United States District Court, D. Minnesota
Jan 3, 2005
Civ. No. 04-2711 (JNE/JGL) (D. Minn. Jan. 3, 2005)

Opinion

Civ. No. 04-2711 (JNE/JGL).

January 3, 2005


ORDER


J. Michael McConnell brought this action against the United States of America (Government), seeking a federal income tax refund in the amount of $793.28 and a declaration that he is "a full citizen who is lawfully married and, by that fact, entitled to be treated the same as every other married Minnesotan, similarly situated." The case is before the Court on McConnell's objections to a Report and Recommendation dated November 2, 2004. For the reasons set forth below, the Court adopts the Report and Recommendation.

I. BACKGROUND

The facts and procedural history are more fully recited in the Report and Recommendation and are adopted herein. Briefly, McConnell, a male, and his partner, Richard John Baker, a male, applied for a marriage license in Hennepin County in 1971. Hennepin County denied their request, and McConnell and Baker initiated a lawsuit in Minnesota state court related to that denial. See Baker v. Nelson, 191 N.W.2d 185 (Minn. 1971) (appeal to United States Supreme Court dismissed for want of a substantial federal question at 409 U.S. 810 (1972)). While that case was pending, McConnell and Baker received a marriage license on August 16, 1971, from the Clerk of District Court in Blue Earth County, Minnesota, and on September 3, 1971, they participated in a marriage ceremony. On October 15, 1971, the Minnesota Supreme Court issued its opinion in Baker, holding that Minnesota law "does not authorize marriage between persons of the same sex and that such marriages are accordingly prohibited." Baker, 191 N.W.2d at 186. Five years later, McConnell commenced a suit in federal court, pursuing claims for federal benefits based on his purported marriage. See McConnell v. Nooner, Civ. No. 4-75-355 (D. Minn. Apr. 19, 1976), aff'd, 547 F.2d 54 (8th Cir. 1976) (per curiam). Based on the Minnesota Supreme Court's holding in Baker, this Court dismissed McConnell's action. McConnell, Civ. No. 4-75-355, at 5.

For convenience, the Court refers to McConnell's partner as Baker throughout this Order. For some period of time, Baker legally changed his name to Pat Lyn McConnell and then later reclaimed the name Baker. See Report and Recommendation at 2, n. 1 (discussing Baker's name change).

A copy of the district court opinion is found in Docket No. 16.
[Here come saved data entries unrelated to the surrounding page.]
(* ===== verification/Scheduler.v ===== *)
(** * The scheduler's store boundary

    [WorkDispatchStore] ([storage/work_dispatch.py]): claiming a READY work for
    a worker, renewing its lease, and reopening a blocked cohort, each in one
    transaction. *)
From S2P Require Import Prelude Records CanonicalJson Store Work Processes WorkLife Actions.
From S2P Require Import Budget Runtime Registry Hierarchy Ledger Dispatch Authority Outputs.
From S2P Require Import Validator Services.

(** ** Records the scheduler looks inside

    [AnalysisRunInput] of [contracts/analysis.py], and what the repair rule
    reads of a [DynamicReproductionResult] of [contracts/dynamic.py]. *)

Record AnalysisRunInput := mkRunInput {
  ri_meta : RunMeta;
  ri_repository_ref : string;
  ri_requested_git_ref : string;
  ri_program_id : string;
  ri_purpose : Purpose;
  ri_workspace_id : option string;
  ri_commit_id : option string;
  ri_production_profile_ref : option RunStoredDataRef;
  ri_production_onboarding_ref : option RunStoredDataRef;
  ri_production_authority_catalog_ref : option RunStoredDataRef;
}.

Record DynamicOutcome := mkDynamicOutcome {
  do_status : string;
  do_failure_category : string;
  do_failure_reason : option string;
  do_action_decision_ref : option StoredDataRef;
  do_agent_invoked : bool;
  do_environment_ref : option StoredDataRef;
  do_poc_candidate_ref : option StoredDataRef;
  do_poc_ref : option StoredDataRef;
  do_hypothesis_outcome : string;
}.

(** The two classes among the [RecOther] records: [isinstance] and the fields. *)
Class EvidenceRecords := {
  run_input : Rec -> option AnalysisRunInput;
  dynamic_outcome : Rec -> option DynamicOutcome;
}.

(** [WorkContext] of [ports/dto.py] *)
Record WorkContext := mkContext {
  cx_work : WorkExecutionState;
  cx_attempt : WorkAttempt;
}.

(** The ids and clock readings of one claim or one resumption: a stream for
    each record it builds and for each service it calls. *)
Record SchedTick := mkSchedTick {
  sk : nat -> Tick;
  sk_auth : AuthTick;
}.

(** ** Values *)

(** [_resume_reason_is_resolvable]: [allowed_waiting.get(reason) == waiting_for]. *)
Definition allowed_waiting (reason : string) : option (list WaitingFor) :=
  assoc reason [("WAITING_FOR_INPUT", [W_INPUT]); ("LEASE_EXPIRED", [W_RETRY]);
                ("WORK_HANDLER_FAILED", [W_RETRY])].

Definition _resume_reason_is_resolvable (purpose : Purpose) (work : WorkExecutionState) : bool :=
  eqb (allowed_waiting (default "" (w_stop_reason work))) (Some (w_waiting_for work))
  || (eqb purpose LOCAL_EVALUATION && eqb (w_work_type work) DYNAMIC_REPRO
      && eqb (w_stop_reason work) (Some "WORK_HANDLER_FAILED")
      && eqb (w_waiting_for work) [W_INPUT]).

(** The reasons of the failed checks, joined. *)
Definition denial_reasons (d : ActionDecision) : string :=
  String.concat "; "
    (map k_reason_code (filter (fun c => k_result c = FAIL) (d_check_results d))).

Definition require_allowed (d : ActionDecision) : result unit :=
  raise_if neqb (d_decision d) ALLOW with ("ACTION_DENIED: " +:+ denial_reasons d) ;; Ok tt.

(** The messages [try_claim_ready] answers with [None]. *)
Definition budget_refusal (message : string) : bool :=
  String.prefix "BUDGET_EXCEEDED" message || String.prefix "BUDGET unavailable" message.

Section scheduler.
Context `{Codec} `{TrustedEvidence} `{Host} `{StageRules} `{EvidenceRecords}.

(** ** The records of a claim and of a resumption *)

(** The action of [_start_action] and [_resume_action]. *)
Definition control_action (tick : Tick) (work : WorkExecutionState) (registration : ActionRequest)
  (kind : ActionType) (attempt : option string) (reason : string) : result ActionRequest :=
  let! meta := fresh_meta (w_meta work) "action_request" (fresh tick 0) (clock tick 0) attempt in
  let! work_ref := reference (RecWork work) in
  let! work_scope := as_scope work_ref in
  validate_action
    (mkAction meta (fresh tick 1) (q_requested_by registration)
       (q_requester_identity_ref registration) kind (Some work_scope)
       (Some (w_state_version work)) None None [] (w_input_refs work) None None None None None None
       [] None None None None None None [] None reason (clock tick 1)).

Definition _start_action (tick : Tick) (work : WorkExecutionState) (registration : ActionRequest)
  : result ActionRequest :=
  control_action tick work registration START_ATTEMPT (rm_attempt_id (w_meta work))
    "Claim exact READY work".

Definition _resume_action (tick : Tick) (work : WorkExecutionState) (registration : ActionRequest)
  : result ActionRequest :=
  control_action tick work registration CHANGE_WORK_STATE None "Resume exact local repair work".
On December 8, 2003, McConnell filed a Form 1040X with the Internal Revenue Service (IRS), seeking a refund for the tax year 2000 and to alter his marital status on his 2000 form from "unmarried individual" to "married filing jointly." The IRS denied McConnell's requests on the basis that the "Federal Government does not recognize same-sex marriages." In response, McConnell initiated this action. The Government moved to dismiss the Complaint for failure to state a claim, and the matter was referred pursuant to 28 U.S.C. § 636(b)(1) (2000) and D. Minn. L.R. 72.1 to the Honorable Jonathan G. Lebedoff, Chief United States Magistrate Judge, for a Report and Recommendation. Chief Magistrate Judge Lebedoff issued a Report and Recommendation on November 2, 2004, recommending that the Government's motion be granted on the basis of claim and issue preclusion. McConnell filed objections to the Report and Recommendation, and the Government filed a response to the objections.

II. DISCUSSION

McConnell raises four objections with respect to the Report and Recommendation. A district court "shall make a de novo determination of those portions of the report or specified proposed findings or recommendations to which an objection is made." See 28 U.S.C. § 636(b)(1). A court "may accept, reject, or modify, in whole or in part, the findings or recommendations made by the magistrate judge." Id. The Court considers each objection in turn.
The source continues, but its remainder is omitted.